AI Cloud: Rack-Scale-Systeme für Hyperscale- und Sovereign Clouds
Im Bereich der Cloud-Infrastruktur positionierte sich Lenovo als Einführungspartner für NVIDIAs Vera Rubin NVL72 und bietet flüssigkeitsgekühlte KI-Systeme im Rack-Maßstab für Hyperscale- und souveräne KI-Cloud-Anbieter. Das Wertversprechen von Lenovo ist hier eine schnellere Bereitstellung und eine verbesserte Token-Ökonomie, wobei ein bis zu zehnmal höherer Durchsatz und geringere Kosten pro Token genannt werden.

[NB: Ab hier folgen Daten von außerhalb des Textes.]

(** ** Properties *)

(** Descriptors are handed out and taken back: with a free slot and a free
    block, [file_new_decriptor] takes the lowest free slot [i], gives it a
    fresh descriptor of index [i + 1] and keeps the table well formed;
    releasing that descriptor restores the table, the set of live blocks and
    every byte the caller owned. *)
Theorem new_descriptor_roundtrip `{KAllocator} n v i :
  fd_table_ok v -> heap_ok (fmem (core v)) -> room (fmem (core v)) (S n) ->
  file_descriptors v !! i = Some 0 ->
  (forall j p, (j < i)%nat -> file_descriptors v !! j = Some p -> p <> 0) ->
  exists desc v1 v2, file_new_decriptor v = Ret (0, desc) v1 /\ fd_table_ok v1 /\
    file_descriptors v1 = <[i := desc]> (file_descriptors v) /\
    ld32 (fmem (core v1)) (desc + desc_index) = Z.of_nat i + 1 /\
    file_free_descriptor desc v1 = Ret 0 v2 /\ file_descriptors v2 = file_descriptors v /\
    heap_ok (fmem (core v2)) /\
    (forall q s, live (fmem (core v2)) q s <-> live (fmem (core v)) q s) /\
    (forall a, owned (fmem (core v)) a -> rd (fmem (core v2)) a = rd (fmem (core v)) a).
Proof.
  intros Ht Hok Hroom Hi Hlow.
  assert (E : first_null (file_descriptors v) 0 = Some (Z.of_nat i)).
  { by apply first_null_at. }
  destruct (new_descriptor_spec n v (Z.of_nat i) Ht Hok Hroom E)
    as (desc & m' & En & Hib & Hd0 & Hok1 & _ & Hx & Hlv & Hfr & Ho).
  pose proof (fd_table_insert v (Z.of_nat i) desc m' Ht Hib Hx Hlv Hfr Ho) as Ht1.
  rewrite Nat2Z.id in *. set (v1 := with_descriptors _ _) in *.
  assert (Hv1 : file_descriptors v1 !! i = Some desc).
  { cbn. apply list_lookup_insert_eq. by eapply lookup_lt_Some. }
  destruct (free_descriptor_spec v1 i desc Ht1 Hok1 Hd0 Hv1) as (m2 & Ef & Hok2 & Hlv2 & Ho2 & _).
  eexists desc, v1, _. split; [done|]. split; [done|]. split; [done|]. split; [done|].
  split; [exact Ef|]. split; [|split; [done|split]].
  - cbn. rewrite list_insert_insert_eq. by apply list_insert_id.
  - intros q s. cbn [fmem core with_descriptors with_core with_mem]. rewrite Hlv2.
    change (fmem (core v1)) with m'. rewrite Hlv.
    split; [intros [[?|[? _]] ?]; [done|by exfalso]|]. intros Hq. split; [by left|by eapply Hfr].
  - intros a Ha. cbn [fmem core with_descriptors with_core with_mem].
    rewrite Ho2 by apply Ha. change (fmem (core v1)) with m'. by apply Ho.
Qed.

(** A number that is not an open descriptor is refused by every operation,
    with the state unchanged: [-EIO], except that [fread] answers [-EINVARG]
    to a zero size or count or a number below 1. *)
Theorem bad_descriptor_refused `{KAllocator} ops fd v :
  fd <= 0 \/ 512 <= fd \/ file_descriptors v !! Z.to_nat (fd - 1) = Some 0 ->
  (forall ptr size nmemb, fread ops ptr size nmemb fd v =
     Ret (if (size =? 0) || (nmemb =? 0) || (fd <? 1) then - EINVARG else - EIO) v) /\
  (forall offset whence, fseek ops fd offset whence v = Ret (- EIO) v) /\
  (forall stat, fstat ops fd stat v = Ret (- EIO) v) /\
  fclose ops fd v = Ret (- EIO) v.
Proof.
  intros Hfd. assert (E : file_get_descriptor fd v = 0).
  { unfold file_get_descriptor. change LIEBE_OS_MAX_FILE_DESCRIPTORS with 512.
    destruct (Z.leb_spec fd 0); [done|]. destruct (Z.leb_spec 512 fd); [done|]. cbn [orb].
    destruct Hfd as [?|[?|Hs]]; [lia|lia|by rewrite Hs]. }
  repeat split; intros.
  - unfold fread. destruct (_ || _); [done|]. unfold bind at 1, gets. by rewrite E.
  - unfold fseek, bind at 1, gets. by rewrite E.
  - unfold fstat, bind at 1, gets. by rewrite E.
  - unfold fclose, bind at 1, gets. by rewrite E.
Qed.

(** The last descriptor is lost: when slot 511 is the first free one,
    [file_new_decriptor] succeeds with index 512, but no operation accepts
    512, so the slot can never be closed again. *)
Theorem last_descriptor_unusable `{KAllocator} ops n v :
  fd_table_ok v -> heap_ok (fmem (core v)) -> room (fmem (core v)) (S n) ->
  first_null (file_descriptors v) 0 = Some 511 ->
  exists desc v1, file_new_decriptor v = Ret (0, desc) v1 /\ desc <> 0 /\
    ld32 (fmem (core v1)) (desc + desc_index) = 512 /\
    file_descriptors v1 !! 511%nat = Some desc /\
    file_get_descriptor 512 v1 = 0 /\ fclose ops 512 v1 = Ret (- EIO) v1.
Proof.
  intros Ht Hok Hroom E.
  destruct (new_descriptor_spec n v 511 Ht Hok Hroom E)
    as (desc & m' & -> & _ & Hd0 & _ & _ & Hx & _).
  eexists desc, _. split; [done|]. split; [done|]. split; [exact Hx|]. split; [|done].
  cbn. apply list_lookup_insert_eq. rewrite (ft_len _ Ht).
  change (Z.to_nat LIEBE_OS_MAX_FILE_DESCRIPTORS) with 512%nat. lia.
Qed.

(** ** Witnesses *)

Definition empty_vfs : vfs :=
  {| core := {| fmem := ∅; streams := ∅;
                the_disk := {| disk_type := 0; sector_size := 512; disk_id := 0;
                               disk_filesystem := 0; fs_private := 0 |} |};
     filesystems := replicate 12 0; file_descriptors := replicate (Z.to_nat 512) 0;
     video := 0xB8000; row := 0; col := 0 |}.

Lemma empty_vfs_ok : fd_table_ok empty_vfs.
Proof.
  assert (Hz : forall i p, replicate (Z.to_nat 512) 0 !! i = Some p -> p = 0)
    by (intros i p [-> _]%lookup_replicate; done).
  split; [apply length_replicate| |]; cbn [empty_vfs file_descriptors].
  - intros i p Hi Hp. by apply Hz in Hi.
  - intros i j p Hi _ Hp. by apply Hz in Hi.
Qed.

Lemma new_descriptor_roundtrip_witness :
  exists desc v1 v2, file_new_decriptor empty_vfs = Ret (0, desc) v1 /\ fd_table_ok v1 /\
    file_descriptors v1 = <[0%nat := desc]> (file_descriptors empty_vfs) /\
    ld32 (fmem (core v1)) (desc + desc_index) = Z.of_nat 0 + 1 /\
    file_free_descriptor desc v1 = Ret 0 v2 /\ file_descriptors v2 = file_descriptors empty_vfs /\
    heap_ok (fmem (core v2)) /\
    (forall q s, live (fmem (core v2)) q s <-> live (fmem (core empty_vfs)) q s) /\
    (forall a, owned (fmem (core empty_vfs)) a ->
       rd (fmem (core v2)) a = rd (fmem (core empty_vfs)) a).
Proof.
  apply (new_descriptor_roundtrip 0 empty_vfs 0);
    [exact empty_vfs_ok|exact kernel_empty_ok|apply kernel_empty_room; lia|done|intros j p Hj; lia].
Defined.

Lemma bad_descriptor_refused_witness :
  fclose (fun _ => None) 7 empty_vfs = Ret (- EIO) empty_vfs.
Proof. apply (bad_descriptor_refused (fun _ => None) 7 empty_vfs). by right; right. Defined.

(** A table with its first [k] slots in use. *)
Lemma table_with k : (k <= 511)%nat -> exists v, fd_table_ok v /\ heap_ok (fmem (core v)) /\
  room (fmem (core v)) (600 - k) /\
  (forall j p, file_descriptors v !! j = Some p -> (j < k)%nat <-> p <> 0).
Proof.
  induction k as [|k IH]; intros Hk.
  - exists empty_vfs. split; [exact empty_vfs_ok|]. split; [exact kernel_empty_ok|].
    split; [apply kernel_empty_room; lia|].
    intros j p [-> _]%lookup_replicate. split; [lia|done].
  - destruct IH as (v & Ht & Hok & Hroom & Hslots); [lia|].
    replace (600 - k)%nat with (S (600 - S k)) in Hroom by lia.
    destruct (lookup_lt_is_Some_2 (file_descriptors v) k) as [p0 Hp0].
    { rewrite (ft_len _ Ht). change (Z.to_nat LIEBE_OS_MAX_FILE_DESCRIPTORS) with 512%nat. lia. }
    assert (p0 = 0) as ->.
    { destruct (Z.eq_dec p0 0) as [|Hne]; [done|]. apply (Hslots k p0 Hp0) in Hne. lia. }
    assert (E : first_null (file_descriptors v) 0 = Some (Z.of_nat k)).
    { apply first_null_at; [done|]. intros j p Hj Hp. by apply (Hslots j p Hp). }
    destruct (new_descriptor_spec _ v (Z.of_nat k) Ht Hok Hroom E)
      as (desc & m' & _ & Hib & Hd0 & Hok1 & Hroom1 & Hx & Hlv & Hfr & Ho).
    pose proof (fd_table_insert v (Z.of_nat k) desc m' Ht Hib Hx Hlv Hfr Ho) as Ht1.
    rewrite Nat2Z.id in Ht1. eexists. split; [exact Ht1|]. split; [exact Hok1|].
    split; [exact Hroom1|]. cbn [file_descriptors with_descriptors]. intros j p Hj.
    destruct (decide (j = k)) as [->|Hne].
    + rewrite list_lookup_insert_eq in Hj by (by eapply lookup_lt_Some).
      injection Hj as <-. split; [done|lia].
    + rewrite list_lookup_insert_ne in Hj by done. rewrite <- (Hslots j p Hj). lia.
Qed.

Lemma last_descriptor_unusable_witness :
  exists v, first_null (file_descriptors v) 0 = Some 511 /\
  exists desc v1, file_new_decriptor v = Ret (0, desc) v1 /\ desc <> 0 /\
    ld32 (fmem (core v1)) (desc + desc_index) = 512 /\
    file_descriptors v1 !! 511%nat = Some desc /\
    file_get_descriptor 512 v1 = 0 /\ fclose (fun _ => None) 512 v1 = Ret (- EIO) v1.
Proof.
  destruct (table_with 511 ltac:(lia)) as (v & Ht & Hok & Hroom & Hslots).
  assert (E : first_null (file_descriptors v) 0 = Some 511).
  { destruct (lookup_lt_is_Some_2 (file_descriptors v) 511) as [p0 Hp0].
    { rewrite (ft_len _ Ht). change (Z.to_nat LIEBE_OS_MAX_FILE_DESCRIPTORS) with 512%nat. lia. }
    assert (p0 = 0) as ->.
    { destruct (Z.eq_dec p0 0) as [|Hne]; [done|]. apply (Hslots _ p0 Hp0) in Hne. lia. }
    apply (first_null_at _ 511); [done|]. intros j p Hj Hp. by apply (Hslots j p Hp). }
  exists v. split; [exact E|].
  exact (last_descriptor_unusable (fun _ => None) 88 v Ht Hok Hroom E).
Defined.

Lenovo führte außerdem NVL8-Systeme ein und kündigte die Zusammenarbeit mit Nscale an, um umfangreiche Inferenz- und Agenten-Workloads zu unterstützen. Die Lenovo Hybrid AI Factory Services des Unternehmens umfassen diese Bereitstellungen mit Lebenszyklusmanagement, globaler Rollout-Unterstützung und Betriebsoptimierung mit dem Ziel, Risiken zu reduzieren und die Zeit bis zur Umsatzrealisierung für KI-Cloud-Anbieter zu beschleunigen.
Kanal und Go-to-Market: Breite Partnerbereitstellung
Abschließend betonte Lenovo, dass die Partnerschaft mit NVIDIA auf eine umfassende Partnerbereitstellung über das Lenovo 360-Framework ausgelegt sei. Partner können Geräte, Infrastruktur, Dienste, NVIDIA AI Enterprise-Software, beschleunigtes Computing und Netzwerk in einem geführten Engagement-Modell bündeln, das Kunden beim Übergang vom Pilotprojekt zur Produktion und bei der Skalierung von KI-Funktionen in hybriden Umgebungen unterstützen soll.